● What this task involves:
From the data that follows, print exactly the lines starting at the one containing "behaviour of the callers. *)" and ending at the one containing "Inductive loc : Type"; include both of them and nothing more.

(Records from a dataset)
Lemma undo_timeline_run fuel active roots b ops : forall tl s s',
  undone active tl = omap recovery_op ops -> undo_loop s ops = Some (Ok tt, s') ->
  undo_timeline fuel active tl roots (mkIo b s) = Some (Ok roots, mkIo b s').
Proof.
  induction ops as [|op ops IH]; intros tl s s' Htl; cbn [undo_loop].
  - intros [= <-]. induction tl as [|[t r] tl IHtl]; [done|]. unfold undone in Htl. cbn [omap list_omap] in Htl.
    rewrite filter_cons in Htl. cbn [fst] in Htl. cbn [undo_timeline]. case_decide as Ht; [done|].
    rewrite bool_decide_eq_false_2 by done. by apply IHtl.
  - destruct (apply_undo s op) as [[[[]|e] s1]|] eqn:Hop; [|done|done]. intros Hl.
    destruct (recovery_op op) as [r|] eqn:Hr.
    2:{ assert (s1 = s) as -> by (destruct op; [done..| |]; by simplify_eq/=). apply IH; [|done]. rewrite Htl. cbn. by rewrite Hr. }
    assert (Htl' : undone active tl = r :: omap recovery_op ops) by (rewrite Htl; cbn; by rewrite Hr). clear Htl.
    induction tl as [|[t r'] tl IHtl]; [done|]. unfold undone in Htl'. rewrite filter_cons in Htl'. cbn [fst] in Htl'. cbn [undo_timeline].
    case_decide as Ht.
    + rewrite bool_decide_eq_true_2 by done. cbn in Htl'. injection Htl' as -> Htl'. unfold io_bind.
      rewrite (undo_recovery_op_run fuel op r roots b s s1) by done. by apply IH.
    + rewrite bool_decide_eq_false_2 by done. by apply IHtl.
Qed.
End Undoing.

Lemma insert_first_sublist l k : l `sublist_of` k -> insert_first k -> insert_first l.
Proof.
  intros Hs Hf l1 pg i l2 -> op Hop. apply sublist_app_cons_l in Hs as (k1 & k2 & -> & Hk1 & _).
  eapply Hf; [reflexivity|]. by eapply elem_of_sublist.
Qed.

Section RecoverRuns.
Context {St : Type} {C : Crc32c} {CR : Crc32cRange C} {E : StorageEngine St} {L : StorageLaws St}.
Context {F : StorageFlush St} {FL : FlushLaws St} {T : ClusteredTree St}.
(** Recovery from the file and the pages of a history. *)
Lemma recover_history (s : St) old es r start tail ck fuel b :
  db_history s es r -> checkpoint_is s ck ->
  in_u64 start -> Forall wal_ok (old ++ es) -> stops tail ->
  Forall (fun e => lsn e < ck) old -> Forall (fun e => ck <= lsn e) es ->
  exists s', recover fuel (layout start (old ++ es) tail) (mkIo b s) =
      Some (Ok (mkRecovery (rn_max r) (wrap32 (Z.of_nat (size (rn_active r)))) ck ∅), mkIo b s') /\
    st_wf s' /\ links_same (st_page s) (st_page s') /\
    forall x, (is_Some (row (st_page s) x) <-> is_Some (row (st_page s') x)) /\
      (~ x.1 ∈ rn_aside r -> contents (st_page s') x = cleared (rn_ops r).*2 x (rn_db r x)).
Proof.
  intros Hh Hck Hst Hok Htl Hold Hes. destruct (db_history_inv s es r Hh) as (Hwf & Hri & sc & Hsc & Hsi).
  assert (Hscan : scan_log scan_entry (layout start (old ++ es) tail) ck scan_init = Some (Ok sc)).
  { by rewrite scan_log_layout, filter_window, Hsc. }
  destruct (recover_run fuel _ b s ck sc (rn_ops r).*2 Hwf Hck Hscan) as (s' & Hrun & Hwf' & Hlk & _ & Hrow).
  { by eapply scan_inv_undone. }
  { intros op Hop. by apply (ready_hide (rn_aside r)), (li_ready _ _ _ (ri_log _ _ Hri)). }
  { apply (ri_log _ _ Hri). }
  exists s'. rewrite (si_active _ _ _ Hsi), (si_max _ _ _ Hsi), (scan_inv_roots _ _ _ Hsi) in Hrun.
  split_and!; [done|done|done|]. intros x. unfold contents. rewrite Hrow. split; [by rewrite fmap_is_Some|]. intros Hx.
  assert (Hv : row (hide (rn_aside r) (st_page s)) x = row (st_page s) x) by (by rewrite row_hide, decide_False).
  assert (Hrest : ~ aimed (rn_ops r).*2 x -> default None (row (st_page s) x) = cleared (rn_ops r).*2 x (rn_db r x)).
  { intros Ha. rewrite cleared_none; [rewrite <-Hv; by apply (ri_rest _ _ Hri)|]. intros op Hop Ht. apply Ha, aimed_spec. by exists op. }
  destruct (row (st_page s) x) as [U|] eqn:HU; cbn.
  - rewrite (li_value _ _ _ (ri_log _ _ Hri) x U Hv), saved_lookup. case_decide as Ha; [done|]. by apply Hrest.
  - apply Hrest. intros (op & Hop & Ht)%aimed_spec. destruct (ready_row _ op x (li_ready _ _ _ (ri_log _ _ Hri) op Hop) Ht). congruence.
Qed.
(* ===== verification/AtomicOps.v ===== *)
(** * AtomicOps.v: the loops of [sys/AtomicOps.h] under [USING_CAS_TO_DO_INCREASE]

The header has the additions twice: as [__sync_*] builtins (Machine.v) and, behind a
switch, as loops around a compare-and-swap.  The loops are threads of Conc.v: a step is the
load of the value or the compare-and-swap.  The theorem: whatever the number of threads,
the loops are linearizable with respect to the builtins, so that the switch changes no
behaviour of the callers. *)

From S2P Require Import Prelude Machine Conc.

Section CasLoop.
(** [u64] for [size_t], [i32] for [int]. *)
Variable wrap : Z -> Z.

(** [atomic_add(val, gap)]; [atomic_increment] and [atomic_decrement] are 1 and -1. *)
Inductive op : Type := OAdd (gap : Z).

Inductive loc : Type :=
| ReadVal (gap : Z)               (* [oldval = *val] *)
| CasVal (gap oldval : Z).        (* [atomic_cas(val, oldval, newval)] *)

Definition start (o : op) : loc := match o with OAdd gap => ReadVal gap end.

Definition code (val : Z) (l : loc) : outcome Z loc Z :=
  match l with
  | ReadVal gap => Next val (CasVal gap val)
  | CasVal gap oldval =>
      let newval := wrap (oldval + gap) in
      let '(ok, val') := atomic_cas val oldval newval in
      if ok then Ret val' oldval else Next val' (ReadVal gap)
  end.

(** The builtin: [__sync_fetch_and_add]. *)
Definition add_spec (val : Z) (o : op) : Z * Z :=
  match o with OAdd gap => let '(old, new) := atomic_add wrap val gap in (new, old) end.

(** A thread in the loop has not taken effect yet. *)
Definition in_loop (x : tstate loc) (u : athread (Op:=op) (R:=Z)) : Prop :=
  match x with
  | Idle => u = AIdle
  | Run (ReadVal gap) | Run (CasVal gap _) => u = APend (OAdd gap)
  end.

Definition ARel (val : Z) (ts : list (tstate loc)) (k : unit) (s : Z) (us : list (athread (Op:=op) (R:=Z))) : Prop :=
  val = s /\ Forall2 in_loop ts us.

(** The compare-and-swap loops of [atomic_add], [atomic_increment] and
    [atomic_decrement] are linearizable: every history of any number of threads is one in
    which each addition happens at once, as with the builtin, and returns the value
    before. *)
Theorem cas_loops_linearizable (val : Z) (n : nat) :
  linearizable start code any_inv any_ret add_spec (init_cfg val n tt) (init_acfg val n tt).
Proof.
  apply forward_simulation with ARel.
  - intros g ts k s us t [_ HF] Ht. destruct (Forall2_lookup_l _ _ _ _ _ HF Ht) as (u&Hu&Hx).
    cbn in Hx. by subst.
  - intros g ts k s us t [gap] k' [-> HF] Ht Hu _. split; [done|]. by apply Forall2_insert.
  - intros g ts k s us t l [-> HF] Ht. destruct (Forall2_lookup_l _ _ _ _ _ HF Ht) as (u&Hu&Hx).
    assert (Hstay : forall l', in_loop (Run l') u -> Forall2 in_loop (<[t:=Run l']> ts) us).
    { intros l' Hl'. rewrite <-(list_insert_id us t u) by done. by apply Forall2_insert. }
    destruct l as [gap|gap oldval]; cbn in Hx; cbn [code].
    + left. split; [done|]. by apply Hstay.
    + destruct (atomic_cas s oldval _) as [[] v] eqn:E.
      * apply atomic_cas_true in E as [-> ->]. right. exists (OAdd gap). rewrite Hu, Hx. split; [done|].
        split; [done|]. split; [done|]. by apply Forall2_insert.
      * apply atomic_cas_false in E as [_ ->]. left. split; [done|]. by apply Hstay.
  - split; [done|]. by apply Forall2_replicate.
Qed.

(** The loop goes round only when another thread has changed the value since the load: a
    thread left alone returns after two steps. *)
Lemma cas_loop_alone val gap : solo code 2 val (ReadVal gap) = Ret (wrap (val + gap)) val.
Proof. cbn. unfold atomic_cas. by rewrite decide_True. Qed.
End CasLoop.

(** [atomic_increment] and [atomic_decrement] of Machine.v are these additions. *)
Lemma increment_is_add val : atomic_increment val = atomic_add u64 val 1.
Proof. done. Qed.

Lemma decrement_is_add val : atomic_decrement val = atomic_add u64 val (-1).
Proof. done. Qed.
(* ===== verification/LockFreeList.v ===== *)
(** * LockFreeList.v: [misc/LockFreeList.h] and [misc/src/LockFreeList.cc]

[LockFreeListQueue] is a linked queue with a dummy node (Michael and Scott's) over
a fixed array of nodes; the nodes that are not in the queue form a linked stack.
Links, [in_], [out_] and [head_] are [DoublePointer]s, a tag next to a node.  Every
access to shared memory is one step; a 16-byte access without a [__sync_*] builtin
is two steps.

With one producer and one consumer the code is linearizable with respect to a
FIFO queue of capacity [max_ - 1].  With two producers it is not: a node that is
given back gets the link [NULL] when the stack of free nodes is empty, and the
compare-and-swap of a delayed [Push] on that node's link, which expects [NULL]
without any tag, succeeds; its element is lost. *)

From S2P Require Import Prelude Machine Conc.
From S2P Require LockFreeBuffer.

Abbreviation chain := LockFreeBuffer.chain.
Abbreviation null_dp := InitDoublePointer.

(** [next_] and [data_] are the members of the nodes of [freeList_]. *)
Record shared : Type := Shared {
  id_ : Z;
  in_ : DoublePointer;
  out_ : DoublePointer;
  id2_ : Z;
  head_ : DoublePointer;
  next_ : list DoublePointer;
  data_ : list Z
}.
(** Thread [t] moves from [x] to [y]: it may change the nodes it owns, the list and
    the count; what the others know stays true. *)
Lemma Inv_update F' g' k' y :
  length (nodes g') = length (nodes g) ->
  (forall m, m ∉ owner x -> nodes g' !! m = nodes g !! m) ->
  chain (nodes g') (next g') F' ->
  F' ++ owner y ++ held k' ++ option_list (dummy k') ≡ₚ
    F ++ owner x ++ held k ++ option_list (dummy k) ->
  node_number g' - Z.of_nat (length F') - ahead y =
    node_number g - Z.of_nat (length F) - ahead x ->
  (t = 0%nat \/ F ⊆ F') ->
  tinv t g' F' y ->
  (forall m, m ∈ held k' ++ option_list (dummy k') ->
    m ∈ held k ++ option_list (dummy k) \/ nodes g' !! m = Some None) ->
  (forall d, y = Run (FCheck d) -> dummy k' = None) ->
  (t = 0%nat \/ dummy k' = dummy k \/ dummy k' = None) ->
  cleaned g' = cleaned g ->
  Inv g' (<[t:=y]> ts) k'.
Proof.
  clear Hchain. intros Hl Hs Hc Hp Hn HF Hy Ho Hd1 Hd2 Hcl. constructor.
  - by rewrite Hl.
  - exists F'. split; [done|]. split_and!.
    + destruct (gather_insert owner ts t x Ht) as (rest&Hr&Hins).
      rewrite (Hins y), Hl, <-Hpart, Hr.
      transitivity (rest ++ (F' ++ owner y ++ held k' ++ option_list (dummy k')));
        [solve_Permutation|]. rewrite Hp. solve_Permutation.
    + rewrite (sum_with_insert _ _ _ _ _ Ht). lia.
    + intros t' z Hz. apply list_insert_inv in Hz as [[-> ->]|[Hne Hz]]; [done|].
      pose proof (Hthr t' z Hz) as Hi.
      assert (forall m, m ∈ owner z \/ m ∈ F -> nodes g' !! m = nodes g !! m) as Hm.
      { intros m Hm. apply Hs. intros Hx. destruct (owned_apart m Hx) as (H1&_&_&H2).
        destruct Hm as [Hm|Hm]; [|done]. by apply (H2 t' z). }
      apply (tinv_frame t' g g' F F' z Hm); [|done]. destruct HF as [->|]; auto.
  - intros m Hm. destruct (Ho m Hm) as [Hk|]; [|done]. rewrite Hs; [by apply Hout|].
    intros Hx. by destruct (owned_apart m Hx) as (_&?&_).
  - intros d Hd. apply list_insert_inv in Hd as [[<- <-]|[Hne Hd]]; [by eapply Hd1|].
    destruct Hd2 as [->|[->| ]]; [done|by eapply Hfree|done].
  - by rewrite Hcl.
Qed.

End Step.

Lemma set_next_same g : set_next (next g) g = g.
Proof. by destruct g. Qed.

(** The next place a thread is at, without a change of the shared state. *)
Lemma Inv_local g ts k t x y :
  Inv g ts k -> ts !! t = Some x -> owner y = owner x -> ahead y = ahead x ->
  (forall d, y <> Run (FCheck d)) ->
  (forall F, chain (nodes g) (next g) F -> tinv t g F x -> tinv t g F y) ->
  Inv g (<[t:=y]> ts) k.
Proof.
  intros [Hl (F&Hc&Hp&Hn&Ht) Ho Hf Hcl] Hx Hy Ha Hd Hi.
  apply (Inv_update Hp Hl Hn Ht Ho Hf Hcl Hx F); rewrite ?Hy; auto; try lia.
  intros d ->. by destruct (Hd d).
Qed.

Ltac upd F' :=
  match goal with
  | Hp : _ ≡ₚ seq _ _, Hl : _ = population + 1, Hn : _ = _ + sum_with _ _,
    Ht : context [tinv], Ho : context [_ -> _ = Some None],
    Hf : context [_ -> dummy _ = None], Hcl : cleaned _ = false, Hx : _ !! _ = Some (Run _) |- _ =>
      apply (Inv_update Hp Hl Hn Ht Ho Hf Hcl Hx F');
      simpl; rewrite ?length_insert; auto; try lia; try done; try solve_Permutation
  end.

● Worked solution:
behaviour of the callers. *)

From S2P Require Import Prelude Machine Conc.

Section CasLoop.
(** [u64] for [size_t], [i32] for [int]. *)
Variable wrap : Z -> Z.

(** [atomic_add(val, gap)]; [atomic_increment] and [atomic_decrement] are 1 and -1. *)
Inductive op : Type := OAdd (gap : Z).

Inductive loc : Type :=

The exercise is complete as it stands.